What to produce = Scan the lines below for the word "negb". Copy each line you find it in.

--- Available data ---

Record CachedTransactionInfo := mkTransactionInfo {
  ti_blockIndex : Z;
  ti_transactionIndex : Z;
  ti_transactionHash : Hash;
  ti_unlockTime : Z;
  ti_outputs : list TransactionOutputTarget;
  ti_globalIndexes : list Z
}.

Record CachedBlockInfo := mkBlockInfo {
  bi_blockHash : Hash;
  bi_timestamp : Z;
  bi_cumulativeDifficulty : Z;
  bi_alreadyGeneratedCoins : Z;
  bi_alreadyGeneratedTransactions : Z;
  bi_blockSize : Z
}.

Record OutputGlobalIndexesForAmount := mkGlobalIndexes {
  og_startIndex : Z;
  og_outputs : list PackedOutIndex
}.

Record PushedBlockInfo := mkPushedBlockInfo {
  pushed_rawBlock : RawBlock;
  pushed_validatorState : gset KeyImage;
  pushed_blockSize : Z;
  pushed_generatedCoins : Z;
  pushed_blockDifficulty : Z
}.

(** The members of a cache, without [parent] and [children].  [spentImages] gives
    the block of a key image, [paymentIds] the payment id of a transaction. *)
Record segment := mkSegment {
  startIndex : Z;
  transactions : list CachedTransactionInfo;
  spentImages : gmap KeyImage Z;
  blockInfos : list CachedBlockInfo;
  keyOutputsGlobalIndexes : gmap Z OutputGlobalIndexesForAmount;
  paymentIds : gmap Hash Hash;
  storage : list RawBlock
}.

Abbreviation chain := (list segment).

Definition empty_segment (start : Z) : segment := mkSegment start [] ∅ [] ∅ ∅ [].

Definition set_transactions (l : list CachedTransactionInfo) (s : segment) : segment :=
  mkSegment (startIndex s) l (spentImages s) (blockInfos s) (keyOutputsGlobalIndexes s) (paymentIds s) (storage s).
Definition set_spentImages (m : gmap KeyImage Z) (s : segment) : segment :=
  mkSegment (startIndex s) (transactions s) m (blockInfos s) (keyOutputsGlobalIndexes s) (paymentIds s) (storage s).
Definition set_blockInfos (l : list CachedBlockInfo) (s : segment) : segment :=
  mkSegment (startIndex s) (transactions s) (spentImages s) l (keyOutputsGlobalIndexes s) (paymentIds s) (storage s).
Definition set_globalIndexes (m : gmap Z OutputGlobalIndexesForAmount) (s : segment) : segment :=
  mkSegment (startIndex s) (transactions s) (spentImages s) (blockInfos s) m (paymentIds s) (storage s).
Definition set_paymentIds (m : gmap Hash Hash) (s : segment) : segment :=
  mkSegment (startIndex s) (transactions s) (spentImages s) (blockInfos s) (keyOutputsGlobalIndexes s) m (storage s).
Definition set_storage (l : list RawBlock) (s : segment) : segment :=
  mkSegment (startIndex s) (transactions s) (spentImages s) (blockInfos s) (keyOutputsGlobalIndexes s) (paymentIds s) l.

(** [std::lower_bound] on a range whose elements below the bound come first. *)
Fixpoint lower_bound_by {A} (below : A -> bool) (l : list A) : nat :=
  match l with
  | [] => 0
  | x :: l => if below x then S (lower_bound_by below l) else 0
  end.

(** [std::lower_bound] by halving, on a range that need not be ordered: [first] and
    [len] are the position and the length of the part that is left. *)
Fixpoint lower_bound_loop {A} (fuel : nat) (below : A -> bool) (l : list A) (first len : nat) : nat :=
  match fuel with
  | O => first
  | S fuel =>
    if (len =? 0)%nat then first
    else
      let half := Nat.div2 len in
      match l !! (first + half)%nat with
      | None => first
      | Some x =>
        if below x then lower_bound_loop fuel below l (first + half + 1) (len - half - 1)
        else lower_bound_loop fuel below l first half
      end
  end.

Definition lower_bound_search {A} (below : A -> bool) (l : list A) : nat := lower_bound_loop (length l) below l 0 (length l).

(** [at] of a random access index, which checks the index. *)
Definition checked_at {A} (l : list A) (i : Z) : outcome A :=
  if i <? 0 then Err (RuntimeError "std::out_of_range")
  else match l !! Z.to_nat i with
       | Some x => Ok x
       | None => Err (RuntimeError "std::out_of_range")
       end.

Definition null_parent {A} : outcome A := Err (UndefinedBehaviour "null parent").

Definition assert_parent (parents : chain) : outcome unit :=
  assert_that (negb (is_empty parents)) "parent != nullptr".

(** ** The storage *)

Definition storage_getBlockByIndex (blocks : list RawBlock) (index : Z) : outcome RawBlock :=
  if u32 (Z.of_nat (length blocks)) <=? index
  then Err (RuntimeError "MemoryBlockchainStorage, index < blockCount!")
  else vec_at blocks index.

Definition storage_getBlockCount (blocks : list RawBlock) : Z := u32 (Z.of_nat (length blocks)).

Definition splitStorage (blocks : list RawBlock) (splitIndex : Z) : outcome (list RawBlock * list RawBlock) :=
  let! _ := assert_that (0 <? splitIndex) "splitIndex > 0" in
  let! _ := assert_that (splitIndex <? Z.of_nat (length blocks)) "splitIndex < blocks.size()" in
  Ok (take (Z.to_nat splitIndex) blocks, drop (Z.to_nat splitIndex) blocks).

(** ** Queries on the segment *)

Definition getBlockCount (s : segment) : Z := u32 (Z.of_nat (length (blockInfos s))).

Definition hasBlock (s : segment) (blockHash : Hash) : bool :=
  existsb (fun b => bool_decide (bi_blockHash b = blockHash)) (blockInfos s).

Definition getBlockIndex (s : segment) (blockHash : Hash) : outcome Z :=
  match list_find (fun b => bi_blockHash b = blockHash) (blockInfos s) with
  | None => Err (RuntimeError "no such block")
  | Some (i, _) => Ok (u32 (u32 (Z.of_nat i) + startIndex s))
  end.

Definition find_transaction (s : segment) (transactionHash : Hash) : option CachedTransactionInfo :=
  snd <$> list_find (fun t => ti_transactionHash t = transactionHash) (transactions s).

Definition find_in_block (s : segment) (block transaction : Z) : option CachedTransactionInfo :=
  snd <$> list_find (fun t => ti_blockIndex t = block /\ ti_transactionIndex t = transaction) (transactions s).

Definition hasTransaction (s : segment) (transactionHash : Hash) : bool :=
  match find_transaction s transactionHash with Some _ => true | None => false end.

Definition getBlockIndexContainingTx (s : segment) (transactionHash : Hash) : outcome Z :=
  match find_transaction s transactionHash with
  | Some t => Ok (ti_blockIndex t)
  | None => Err (AssertFailed "it != index.end()")
  end.

Definition getTransactionGlobalIndexes (s : segment) (transactionHash : Hash) : option (list Z) :=
  ti_globalIndexes <$> find_transaction s transactionHash.

(** Without the base transactions. *)
Definition getTransactionHashes (s : segment) : list Hash :=
  map ti_transactionHash (filter (fun t => ti_transactionIndex t <> 0) (transactions s)).

Definition getTopBlockIndex (s : segment) : outcome Z :=
  let! _ := assert_that (negb (is_empty (blockInfos s))) "!blockInfos.empty()" in
  Ok (u32 (startIndex s + storage_getBlockCount (storage s) - 1)).

Definition last_block (s : segment) : outcome CachedBlockInfo :=
  match last (blockInfos s) with
  | Some b => Ok b
  | None => Err (AssertFailed "!blockInfos.empty()")
  end.

Definition getTopBlockHash (s : segment) : outcome Hash := let! b := last_block s in Ok (bi_blockHash b).

Definition getCurrentCumulativeDifficulty (s : segment) : outcome Z :=
  let! b := last_block s in Ok (bi_cumulativeDifficulty b).

(** Unlike the functions below, this one does not ask the parent. *)
Definition getCurrentCumulativeDifficulty_at (s : segment) (blockIndex : Z) : outcome Z :=
  let! top := getTopBlockIndex s in
  let! _ := assert_that (blockIndex <=? top) "blockIndex <= getTopBlockIndex()" in
  let! b := checked_at (blockInfos s) (u32 (blockIndex - startIndex s)) in
  Ok (bi_cumulativeDifficulty b).

Definition fillOutputsSpentByBlock (s : segment) (blockIndex : Z) : gset KeyImage :=
  dom (filter (fun p => p.2 = blockIndex) (spentImages s)).

(** ** Queries on the chain *)

Fixpoint checkIfSpent_at (c : chain) (keyImage : KeyImage) (blockIndex : Z) : outcome bool :=
  match c with
  | [] => null_parent
  | s :: parents =>
    if blockIndex <? startIndex s then
      let! _ := assert_parent parents in
      checkIfSpent_at parents keyImage blockIndex
    else
      match spentImages s !! keyImage with
      | None => if is_empty parents then Ok false else checkIfSpent_at parents keyImage blockIndex
      | Some block => Ok (block <=? blockIndex)
      end
  end.

Fixpoint checkIfSpent (c : chain) (keyImage : KeyImage) : bool :=
  match c with
  | [] => false
  | s :: parents =>
    match spentImages s !! keyImage with
    | Some _ => true
    | None => checkIfSpent parents keyImage
    end
  end.

Fixpoint getBlockHash (c : chain) (blockIndex : Z) : outcome Hash :=
  match c with
  | [] => null_parent
  | s :: parents =>
    if blockIndex <? startIndex s then
      let! _ := assert_parent parents in
      getBlockHash parents blockIndex
    else
      let index := u32 (blockIndex - startIndex s) in
      let! _ := assert_that (index <? Z.of_nat (length (blockInfos s))) "blockIndex - startIndex < blockInfos.size()" in
      let! b := checked_at (blockInfos s) index in
      Ok (bi_blockHash b)
  end.

(** The elements from [start] on, which the loop reads without checking. *)
Definition infos_range (s : segment) (start count : Z) : outcome (list CachedBlockInfo) :=
  if (0 <=? start) && (start + count <=? Z.of_nat (length (blockInfos s)))
  then Ok (take (Z.to_nat count) (drop (Z.to_nat start) (blockInfos s)))
  else Err (UndefinedBehaviour "index out of range").

Fixpoint getBlockHashes (c : chain) (startBlockIndex maxCount : Z) : outcome (list Hash) :=
  match c with
  | [] => null_parent
  | s :: parents =>
    let size := Z.of_nat (length (blockInfos s)) in
    let! (hashes, start, blocksLeft) :=
      if startBlockIndex <? startIndex s then
        let! _ := assert_parent parents in
        let! hashes := getBlockHashes parents startBlockIndex maxCount in
        Ok (hashes, 0, Z.min (u64 (maxCount - Z.of_nat (length hashes))) size)
      else
        let start := u32 (startBlockIndex - startIndex s) in
        Ok ([], start, Z.min (u64 (size - start)) maxCount) in
    let! infos := infos_range s start blocksLeft in
    Ok (hashes ++ map bi_blockHash infos)
  end.

Fixpoint getKeyOutputsCountForAmount (c : chain) (amount blockIndex : Z) : outcome Z :=
  match c with
  | [] => null_parent
  | s :: parents =>
    match keyOutputsGlobalIndexes s !! amount with
    | None => if is_empty parents then Ok 0 else getKeyOutputsCountForAmount parents amount blockIndex
    | Some e =>
      Ok (u64 (og_startIndex e +
               Z.of_nat (lower_bound_by (fun o => poi_blockIndex o <? blockIndex) (og_outputs e))))
    end
  end.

---

Answer to the exercise =
  assert_that (negb (is_empty parents)) "parent != nullptr".
  let! _ := assert_that (negb (is_empty (blockInfos s))) "!blockInfos.empty()" in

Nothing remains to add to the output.